Venture capital outperformed DJIA during second quarter

Arlington, VA, October 31, 2014 – Venture capital fund performance continues to be strong across most time horizons as of June 30, 2014, according to the National Venture Capital Association’s (NVCA) performance benchmark, the Cambridge Associates LLC U.S Venture Capital Index®. Although returns were down for the quarter as well as the 1-, 3-, and 15-year horizons, the declines were only slight. The 5-, 10- and 20-year horizons all showed higher returns from the previous quarter. Compared to other benchmarks, venture capital outperformed the DJIA during the second quarter, but was down compared to the NASDAQ Composite and the S&P 500. Venture capital outperformed the other leading benchmarks during the 10-, 15- and 20-year time horizons. However, with the exception of the DJIA during the 1-year time horizon, the DJIA, NASDAQ Composite and the S&P 500 all outperformed venture capital during the 1-, 3- and 5-year time horizons.

“Buoyed by a strong appetite in the public markets for venture-backed companies as well as increased M&A activity, venture capital has performed well over recent quarters and continues to prove its worth as an alternative asset class,” said Bobby Franklin, President and CEO of NVCA. “Although down slightly on a quarter over quarter basis, we are encouraged to see venture continue to outperform all the leading equities indexes across most time horizons. We are hopeful this will translate to solid fundraising figures in the coming quarters, which will provide the capital needed to seed and grow the next generation of great companies.”

“Venture Capital’s strong performance over the past several quarters has delivered net distributions back to limited partners, and renewed interest in the space.  Venture funds’ unrealized values have likely also swelled during this time, as private company valuations tend to track the public markets.  However, the late and expansion stage index had the largest drop in quarter over quarter performance, pulling in the overall index returns as of June 30, 2014,” said Theresa Hajer, Managing Director, Venture Capital Research at Cambridge Associates.

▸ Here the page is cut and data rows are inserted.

(* ===== verification/Main.v ===== *)
(** The forwarding cores: [datapath/dpdk/main.c].

    A core of the switch repeats one iteration for ever: it acknowledges the
    removal of vhost devices, and then serves the daemon, polls the client, KNI,
    vEth and vhost ports in turn, or polls physical ports, as configured.  What
    the hardware gives (the time stamp counter, MAC addresses) is an argument. *)
From stdpp Require Import gmap gmultiset.
From S2P Require Import Prelude Stats Dpdk Flow Vport VportInit VportProps Action Datapath DatapathProps.

Definition PREFETCH_OFFSET : Z := 3.
Definition REQUEST_DEV_REMOVAL : Z := 1.
Definition ACK_DEV_REMOVAL : Z := 0.
Definition NUM_BYTES_MAC_ADDR : Z := 6.
Definition MAC_ADDR_STR_INT_L : Z := 3.

(** ** Printable MAC addresses *)

(** A digit of [%02x]. *)
Definition hex_digit (x : Z) : Z := if x <? 10 then 48 + x else 87 + x.

(** The output of [rte_snprintf] with [%02x:], and the terminator. *)
Definition mac_chunk (b : Z) : list Z := [hex_digit (b / 16); hex_digit (b mod 16); 58; 0].

(** [err_address], without and with its terminator. *)
Definition err_address : list Z := [48;48;58;48;48;58;48;48;58;48;48;58;48;48;58;48;48].
Definition sizeof_err_address : Z := 18.

(** A string: the bytes before the first 0. *)
Fixpoint c_string (l : list Z) : list Z :=
  match l with [] => [] | x :: l => if x =? 0 then [] else x :: c_string l end.

Fixpoint mac_loop (base i : Z) (mac : list Z) (addresses : list Z) : res (list Z) :=
  match mac with
  | [] => Ok addresses
  | b :: mac =>
      addresses ← store_bytes addresses (base + i) (mac_chunk b);
      mac_loop base (i + MAC_ADDR_STR_INT_L) mac addresses
  end.

(** [get_printable_mac_addr].  [max] is RTE_MAX_ETHPORTS, [mac] the six bytes
    [rte_eth_macaddr_get] gives for the port; the static array of strings is
    one block of [max] rows of 18 bytes. *)
Definition get_printable_mac_addr (max port : Z) (mac : list Z) (addresses : list Z) : res (list Z * list Z) :=
  if max <=? port then Ok (err_address, addresses) else
  let base := port * sizeof_err_address in
  c ← load8 addresses base;
  addresses ← (if c =? 0 then
      addresses ← mac_loop base 0 mac addresses;
      store8 addresses (base + (sizeof_err_address - 1)) 0
    else Ok addresses);
  row ← load_bytes addresses base (zlen addresses - base);
  Ok (c_string row, addresses).

(** ** The polling loops *)

(** The static variables of [do_client_switching]: the vports polled next. *)
Record cursors := Cursors { client : Z; kni_vportid : Z; veth_vportid : Z; vhost_vportid : Z }.

Definition cursors_init : cursors := Cursors CLIENT1 KNI0 VETH0 VHOST0.

(** [++id == last] starts again from [first]. *)
Definition next_vport (first last id : Z) : Z := if u32 (id + 1) =? u32 last then first else u32 (id + 1).

(** The clocks and the strings of [get_printable_mac_addr]: the global [curr_tsc]
    is in the [clock] of the flow table. *)
Record timing := Timing { t_clock : clock; next_tsc : Z; last_stats_display_tsc : Z; addresses : list Z }.

(** What is set before the loops start, with [ports->id], and what DPDK reports:
    RTE_MAX_ETHPORTS, the address of a port and the number of free buffers. *)
Record settings := Settings {
  tsc_update_period : Z; stats_display_interval : Z; ports_id : list Z;
  max_ethports : Z; macaddr : Z -> list Z; mempool_count : mem -> Z
}.

(** A line of [stats_display]: name, packets and drops received and sent. *)
Record stats_line := StatsLine { l_name : list Z; l_rx : Z; l_rx_drop : Z; l_tx : Z; l_tx_drop : Z }.

Record display := Display {
  phy_ports : list (Z * list Z); lines : list stats_line; sw_rx_drop : Z; sw_tx_drop : Z; overruns : Z; free_buffers : Z
}.

(** What a core is configured to do. *)
Record roles := Roles { nr_vswitchd : bool; nr_client_switching : bool; portid_map : list Z }.

Record port_config := PortConfig { port_id : Z; queue_id : Z; lcore_id : Z }.

(** The loop of [lcore_main] over the port configuration. *)
Definition core_ports (id : Z) (params : list port_config) : list Z :=
  port_id <$> filter (fun p => lcore_id p = id) params.
Lemma insert_after_cons new e e' l :
  insert_after new (e :: e' :: l) =
  if device_fh (e_dev e) =? u64 (device_fh (e_dev e') - 1)
  then let '(rest, fh) := insert_after new (e' :: l) in (e :: rest, fh)
  else let fh := u64 (device_fh (e_dev e) + 1) in (e :: Entry (e_ptr new) (with_fh fh (e_dev new)) :: e' :: l, fh).
Proof. done. Qed.

Lemma insert_after_spec new e l n :
  ascending n (fhs (e :: l)) -> n < 2 ^ 63 ->
  let '(l', fh) := insert_after new (e :: l) in
  (forall k, device_fh (e_dev e) <= k < fh -> k ∈ fhs (e :: l)) /\ device_fh (e_dev e) < fh <= n /\ ~ fh ∈ fhs (e :: l) /\
  exists a b, e :: l = a ++ b /\ a <> [] /\ l' = a ++ Entry (e_ptr new) (with_fh fh (e_dev new)) :: b /\
    Forall (fun k => k < fh) (fhs a) /\ Forall (fun k => fh < k) (fhs b).
Proof.
  revert e. induction l as [|e' l IH]; intros e [Hs Hb] Hn.
  - cbn [insert_after]. inversion_clear Hb as [|? ? Hk _]. unfold u64. rewrite wrap_small by (unfold is_u; lia).
    cbn [fhs fmap list_fmap] in *. split; [intros k ?; assert (k = device_fh (e_dev e)) as -> by lia; by left|].
    split; [lia|]. split; [rewrite list_elem_of_singleton; lia|]. exists [e], []. split_and!; try done; cbn; constructor; [lia|done].
  - inversion_clear Hb as [|? ? Hk Hb']. pose proof Hb' as Hb''. inversion_clear Hb'' as [|? ? Hk' _].
    inversion_clear Hs as [|? ? Hs' Hlt]. pose proof Hlt as Hlt'. inversion_clear Hlt' as [|? ? Hlt1 _].
    rewrite insert_after_cons. unfold u64 at 1. rewrite wrap_small by (unfold is_u; lia).
    destruct (Z.eqb_spec (device_fh (e_dev e)) (device_fh (e_dev e') - 1)) as [He|Hne].
    + specialize (IH e' (conj Hs' Hb') Hn). destruct (insert_after new (e' :: l)) as [l' fh].
      destruct IH as (Hall & Hfh & Hni & a & b & Hab & Hne & -> & Ha & Hbb). cbv beta iota zeta.
     split_and!.
      * intros k Hk2. destruct (decide (k = device_fh (e_dev e))) as [->|]; [by left|]. right. apply Hall. lia.
      * lia.
      * lia.
      * cbn [fhs fmap list_fmap]. rewrite elem_of_cons. intros [->|?]; [lia|done].
      * exists (e :: a), b. rewrite Hab. split_and!; try done. cbn. constructor; [lia|done].
    + unfold u64. rewrite wrap_small by (unfold is_u; lia). split; [intros k ?; assert (k = device_fh (e_dev e)) as -> by lia; by left|].
      split; [lia|].
      assert (Forall (fun k => device_fh (e_dev e) + 1 < k) (fhs (e' :: l))) as Hbig.
      { cbn. constructor; [lia|]. inversion_clear Hs' as [|? ? _ Hl']. eapply Forall_impl; [|exact Hl']. intros k ?. cbn in *. lia. }
      split.
      { cbn [fhs fmap list_fmap]. rewrite elem_of_cons. intros [?|Hin]; [lia|]. rewrite Forall_forall in Hbig.
        specialize (Hbig _ (proj1 (list_elem_of_In _ _) Hin)). lia. }
      exists [e], (e' :: l). split_and!; try done. cbn. constructor; [lia|done].
Qed.

Lemma sorted_app (a b : list Z) x :
  StronglySorted Z.lt (a ++ b) -> Forall (fun k => k < x) a -> Forall (fun k => x < k) b -> StronglySorted Z.lt (a ++ x :: b).
Proof.
  induction a as [|y a IH]; intros Hs Ha Hb; cbn [app] in *; [by constructor|].
  inversion_clear Hs as [|? ? Hs' Hy]. inversion_clear Ha as [|? ? Hyx Ha']. constructor; [by apply IH|].
  rewrite Forall_app in Hy |- *. destruct Hy as [Hy1 Hy2]. split; [done|]. by constructor.
Qed.

(** All numbers below [fh] are in the list, so it is long enough. *)
Lemma numbers_length (l : list Z) fh : (forall k, 0 <= k < fh -> k ∈ l) -> 0 <= fh -> fh <= zlen l.
Proof.
  intros Hall Hfh. assert (seqZ 0 fh ⊆+ l) as Hs%submseteq_length.
  { apply NoDup_submseteq; [apply NoDup_seqZ|]. intros k ?%elem_of_seqZ. apply Hall. lia. }
  rewrite length_seqZ in Hs. unfold zlen. lia.
Qed.

(** A new device gets the smallest number that is not used, and the list stays
    ascending. *)
Lemma add_spec new l n :
  ascending n (fhs l) -> 0 <= n < 2 ^ 63 ->
  let '(l', fh) := add_config_ll_entry new l in
  (forall k, 0 <= k < fh -> k ∈ fhs l) /\ ~ fh ∈ fhs l /\ 0 <= fh <= zlen l /\
  exists a b, l = a ++ b /\ l' = a ++ Entry (e_ptr new) (with_fh fh (e_dev new)) :: b /\ StronglySorted Z.lt (fhs l').
Proof.
  intros Hasc Hn. unfold add_config_ll_entry. destruct l as [|e l].
  { split; [lia|]. split; [by intros ?%not_elem_of_nil|]. split; [done|].
    exists [], []. do 2 (split; [done|]). cbn. by repeat constructor. }
  pose proof Hasc as [Hs Hb]. inversion_clear Hb as [|? ? Hk Hb']. inversion_clear Hs as [|? ? Hs' Hlt].
  destruct (Z.eqb_spec (device_fh (e_dev e)) 0) as [H0|Hne]; cbn [negb].
  - pose proof (insert_after_spec new e l n Hasc ltac:(lia)) as Hi. destruct (insert_after new (e :: l)) as [l' fh].
    destruct Hi as (Hall & Hfh & Hni & a & b & Hab & _ & -> & Ha & Hbb).
    assert (forall k, 0 <= k < fh -> k ∈ fhs (e :: l)) as Hall' by (intros k ?; apply Hall; lia).
    split; [done|]. split; [done|]. split.
    { split; [lia|]. replace (zlen (e :: l)) with (zlen (fhs (e :: l))) by (unfold zlen, fhs; by rewrite length_fmap).
      apply numbers_length; [done|lia]. }
    exists a, b. do 2 (split; [done|]). unfold fhs in *. rewrite fmap_app, fmap_cons. apply sorted_app; try done.
    rewrite <- fmap_app, <- Hab. apply Hasc.
  - assert (Forall (fun k => 0 < k) (fhs (e :: l))) as Hpos.
    { cbn. constructor; [lia|]. eapply Forall_impl; [|exact Hlt]. intros k ?. cbn in *. lia. }
    split; [lia|]. split.
    { rewrite Forall_forall in Hpos. intros Hin%list_elem_of_In%Hpos. lia. }
    split; [pose proof (zlen_nonneg (e :: l)); lia|]. exists [], (e :: l). do 2 (split; [done|]).
    cbn. constructor; [by constructor|done].
Qed.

U.S. Venture Capital Index Returns

Sources: Cambridge Associates LLC, Dow Jones Indices, Standard & Poor’s, and Thomson Reuters Datastream.

The Cambridge Associates LLC U.S. Venture Capital Index® is an end-to-end calculation based on data compiled from 1,508 U.S. venture capital funds, including fully liquidated partnerships, formed between 1981 and 2014 and the U.S. Growth Equity Index is based on data compiled from 162 U.S. growth equity funds, including fully liquidated funds formed between 1986 and 2014.

¹ Pooled end-to-end return, net of fees, expenses, and carried interest.

*Capital change only.

U.S. Venture Capital mPME Analysis

Sources: Cambridge Associates LLC, Frank Russell Company, Standard & Poor’s and Thomson Reuters Datastream.

The Cambridge Associates LLC U.S. Venture Capital Index® is an end-to-end calculation based on data compiled from 1,508 U.S. venture capital funds (963 early stage, 165 late & expansion stage, 374 multi-stage and 6 venture debt funds), including fully liquidated partnerships, formed between 1981 and 2014.

1 Pooled end-to-end return, net of fees, expenses, and carried interest.

2 CA Modified Public Market Equivalent (mPME) replicates private investment performance under public market conditions. The public index’s shares are purchased and sold according to the private fund cash flow schedule, with distributions calculated in the same proportion as the private fund, and mPME NAV is a function of mPME cash flows and public index returns. “Value-Add” shows (in basis points) the difference between the actual private investment return and the mPME calculated return. Refer to Methodology page for details.

Sources: Cambridge Associates LLC, Frank Russell Company, Global Financial Data, Inc., Standard & Poor’s and Thomson Reuters Datastream.

The index is an end-to-end calculation based on data compiled from 162 U.S. growth equity funds, including fully liquidated partnerships, formed between 1986 and 2014.

1 Pooled end-to-end return, net of fees, expenses, and carried interest.

2 CA Modified Public Market Equivalent (mPME) replicates private investment performance under public market conditions. The public index’s shares are purchased and sold according to the private fund cash flow schedule, with distributions calculated in the same proportion as the private fund, and mPME NAV is a function of mPME cash flows and public index returns. “Value-Add” shows (in basis points) the difference between the actual private investment return and the mPME calculated return. Refer to Methodology page for details.

3Constructed Index: Data from 1/1/1986 to 10/31/2003 represented by NASDAQ Price Index. Data from 11/1/2003 to present represented by NASDAQ Composite.

Vintage Year Return Ratios

The following chart lists the ratio between the dollars paid into venture capital funds by limited partners (LPs) and the dollars distributed to them by vintage year. For example, the 2002 vintage year funds have distributed cash of 0.72 times the amount of capital paid in by LPs and the residual value is 0.30 times the paid-in capital; the total value multiple is therefore 1.02 times. It is important to note that the residual value is unrealized and will change as companies exit the portfolio, are re-valued, or are written off. The 2007 and 2010 vintage year funds show the most positive ratio of the last decade, with returns at 1.78 and 1.72 (respectively) the capital contributed by LPs, should those funds realize the value of what remains in the portfolio. More recent vintage years have yet to return significant cash to LPs as most funds do not have the opportunity to begin returning capital until after year five.

Additional Performance Benchmarks

To view the full, comprehensive report, which includes tables on additional time horizons, vintage years, and industry returns, please visit the Cambridge Associates or NVCA websites.

Cambridge Associates derives its U.S. venture capital benchmarks from the financial information contained in its proprietary database of venture capital funds. As of June 30, 2014, the database included 1,508 venture funds formed from 1981 through 2014.